Question

Suppose a treadmill has an average acceleration of $4.7\times {{10}^{-3}}m/{{s}^{2}}$. How much does the speed change after 5 min? If the treadmill’s initial speed is $1.7m/s$, what will its final speed be?

Answer 1

Hint: We know that the formula for acceleration is equal to \[a=\dfrac{\Delta v}{\Delta t}\] . Now, in the above problem, we have given the value of acceleration and time and asked to find the change in velocity so we are going to put acceleration and time in the above formula and from that we will get the change in velocity. Also, we are asked to find the final speed and have given the initial speed. Change in velocity we have already calculated. Change is equal to the subtraction of initial speed from the final speed so using this relation we can find the final speed.

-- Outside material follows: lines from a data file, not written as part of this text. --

(** Both orders of a registered and an unregistered entry, the case of no
    registered entry, and two registered entries: the entry of [key2]
    comes first and its signature is not the MAC, so that [Verify] returns
    InvalidSignature although the entry of [key1] after it is well
    signed. *)
Lemma C3_witness :
  HeadersExtracted Sample.unregisteredFirst /\
  HeadersExtracted Sample.unregisteredLast /\
  Sample.Verify Sample.v 0 Sample.unregisteredFirst = Return None /\
  Sample.Verify Sample.v 0 Sample.unregisteredLast = Return None /\
  Sample.Verify Sample.v 0 Sample.unregisteredOnly = Return (Some unknownKeyError) /\
  Sample.Verify Sample.vBoth 0 Sample.unregisteredFirst
    = Return (Some invalidSignatureError) /\
  Sample.Verify Sample.vBoth 0 Sample.unregisteredLast = Return None.
Proof.
  assert (H1 : HeadersExtracted Sample.unregisteredFirst) by extracted.
  assert (H2 : HeadersExtracted Sample.unregisteredLast) by extracted.
  assert (H3 : HeadersExtracted Sample.unregisteredOnly) by extracted.
  pose proof Sample_parsesTo_key1 as P1. pose proof Sample_parsesTo_key2 as P2.
  pose proof Sample_registered_key1 as R1.
  pose proof Sample_unregistered_key2 as U2.
  split; [exact H1|]. split; [exact H2|]. repeat apply conj.
  - destruct (C3_first_registered_entry_is_selected
                Sample.parseSignatureInput Sample.canonicalizeRequestTarget
                Sample.canonicalizeHeader Sample.canonicalizeSignatureParams
                Sample.v 0 Sample.unregisteredFirst
                [("sig2", Sample.params "key2" "" None);
                 ("sig1", Sample.params "key1" "" None)] H1) as [H _].
    { parts. repeat constructor; assumption. }
    destruct (H [("sig2", Sample.params "key2" "" None)]
                ("sig1", Sample.params "key1" "" None) [] eq_refl)
      as (_ & Hv & _).
    { repeat constructor; assumption. }
    { assumption. }
    unfold Sample.Verify. rewrite Hv. sample.
  - destruct (C3_first_registered_entry_is_selected
                Sample.parseSignatureInput Sample.canonicalizeRequestTarget
                Sample.canonicalizeHeader Sample.canonicalizeSignatureParams
                Sample.v 0 Sample.unregisteredLast
                [("sig1", Sample.params "key1" "" None);
                 ("sig2", Sample.params "key2" "" None)] H2) as [H _].
    { parts. repeat constructor; assumption. }
    destruct (H [] ("sig1", Sample.params "key1" "" None)
                [("sig2", Sample.params "key2" "" None)] eq_refl)
      as (_ & Hv & _).
    { constructor. }
    { assumption. }
    unfold Sample.Verify. rewrite Hv. sample.
  - apply (C3_first_registered_entry_is_selected
             Sample.parseSignatureInput Sample.canonicalizeRequestTarget
             Sample.canonicalizeHeader Sample.canonicalizeSignatureParams
             Sample.v 0 Sample.unregisteredOnly
             [("sig2", Sample.params "key2" "" None)] H3);
      parts; repeat constructor; assumption.
  - destruct (C3_first_registered_entry_is_selected
                Sample.parseSignatureInput Sample.canonicalizeRequestTarget
                Sample.canonicalizeHeader Sample.canonicalizeSignatureParams
                Sample.vBoth 0 Sample.unregisteredFirst
                [("sig2", Sample.params "key2" "" None);
                 ("sig1", Sample.params "key1" "" None)] H1) as [H _].
    { parts. repeat constructor; assumption. }
    destruct (H [] ("sig2", Sample.params "key2" "" None)
                [("sig1", Sample.params "key1" "" None)] eq_refl)
      as (_ & _ & Hc).
    { constructor. }
    { apply Sample_registered_both. now right. }
    unfold Sample.Verify. etransitivity.
    + eapply (Hc "AAAA" Sample.holder2 _ _ (Sample.bytes "Date: X"));
        [sample|discriminate|reflexivity|sample|sample|reflexivity|sample].
    + sample.
  - destruct (C3_first_registered_entry_is_selected
                Sample.parseSignatureInput Sample.canonicalizeRequestTarget
                Sample.canonicalizeHeader Sample.canonicalizeSignatureParams
                Sample.vBoth 0 Sample.unregisteredLast
                [("sig1", Sample.params "key1" "" None);
                 ("sig2", Sample.params "key2" "" None)] H2) as [H _].
    { parts. repeat constructor; assumption. }
    destruct (H [] ("sig1", Sample.params "key1" "" None)
                [("sig2", Sample.params "key2" "" None)] eq_refl)
      as (_ & _ & Hc).
    { constructor. }
    { apply Sample_registered_both. now left. }
    unfold Sample.Verify. etransitivity.
    + eapply (Hc Sample.good Sample.holder _ _ (Sample.bytes "Date: X"));
        [sample|discriminate|reflexivity|sample|sample|reflexivity|sample].
    + sample.
Defined.

(** C4 at a failing input: with [nowFunc] fixed at the instant 50 and the
    wall clock at 150, the outcome is the one of the wall clock; at a wall
    clock of 50 it is another. *)
Example C4_outcome_follows_the_wall_clock :
  Sample.Verify (verifier.mk Sample.registry (fun _ => 50)) 150
                (Sample.expiring Sample.good) = Return None /\
  Sample.Verify (verifier.mk Sample.registry (fun _ => 50)) 50
                (Sample.expiring Sample.good) = Return (Some signatureExpiredError).
Proof. split; sample. Qed.

(** C5 as stated fails: a blob that does not parse, standing after the
    entry of a registered key, is never parsed, and the message is
    accepted. *)
Lemma C5_malformed_entry_after_the_match_is_not_parsed :
  Sample.parseSignatureInput "%%%" = None /\
  paramParts Sample.malformedLast = ["sig1=(Date);keyid=key1"; "sig2=%%%"] /\
  Sample.Verify Sample.v 0 Sample.malformedLast = Return None.
Proof. split; [sample|]. split; sample. Qed.

Lemma Sample_unparsable : unparsable Sample.parseSignatureInput "sig2=%%%".
Proof. intros id blob H. vm_compute in H. injection H as <- <-. reflexivity. Qed.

Complete step by step answer:
In the above problem, we have given treadmill’s acceleration of $4.7\times {{10}^{-3}}m/{{s}^{2}}$ and we are asked to find the change in speed after 5 min. For that, we are going to use the following formula:
\[a=\dfrac{\Delta v}{\Delta t}\] …….. Eq. (1)
Now, time is given in minutes so we are going to convert this time in seconds to keep the units in synchronization. Multiplying 5 minutes by 60 we get,
$\begin{align}
  & 5\times 60 \\
 & =300\sec \\
\end{align}$
Substituting the value of $\Delta t$ as 300 seconds and $a=4.7\times {{10}^{-3}}$ in eq. (1) we get,
\[4.7\times {{10}^{-3}}=\dfrac{\Delta v}{300}\]
Cross multiplying the above equation we get,
$\begin{align}
  & 4.7\times {{10}^{-3}}\times 300=\Delta v \\
 & \Rightarrow 14.1\times {{10}^{-1}}m/s=\Delta v \\
\end{align}$
Now, multiplying the L.H.S of the above equation we get,
$1.41m/s=\Delta v$
From the above, we have calculated the change in speed after 5 min is $1.41m/s$.
We have given the treadmill’s initial speed as $1.7m/s$and we are asked to find the final speed.
Change in speed is equal to the subtraction of initial speed from the final speed.
$\text{Change in Speed}=\left( \text{Final Speed} \right)-\left( \text{Initial Speed} \right)$
Substituting initial speed as $1.7m/s$ and change in speed as $1.41m/s$ in the above equation we get,
$\begin{align}
  & 1.41=\left( \text{Final Speed} \right)-1.7 \\
 & \Rightarrow 1.41+1.7=\text{Final Speed} \\
 & \Rightarrow \text{3}\text{.11m/s}=\text{Final Speed} \\
\end{align}$

From the above, we have calculated the final speed as 3.11 m/s.

Note: The plausible mistake that could happen in the above problem is that you might forget to convert the time into seconds. So, make sure you will convert the time in minutes into seconds so that the units of acceleration and the expression on the right hand side of the above equation will be correctly matched.
\[a=\dfrac{\Delta v}{\Delta t}\]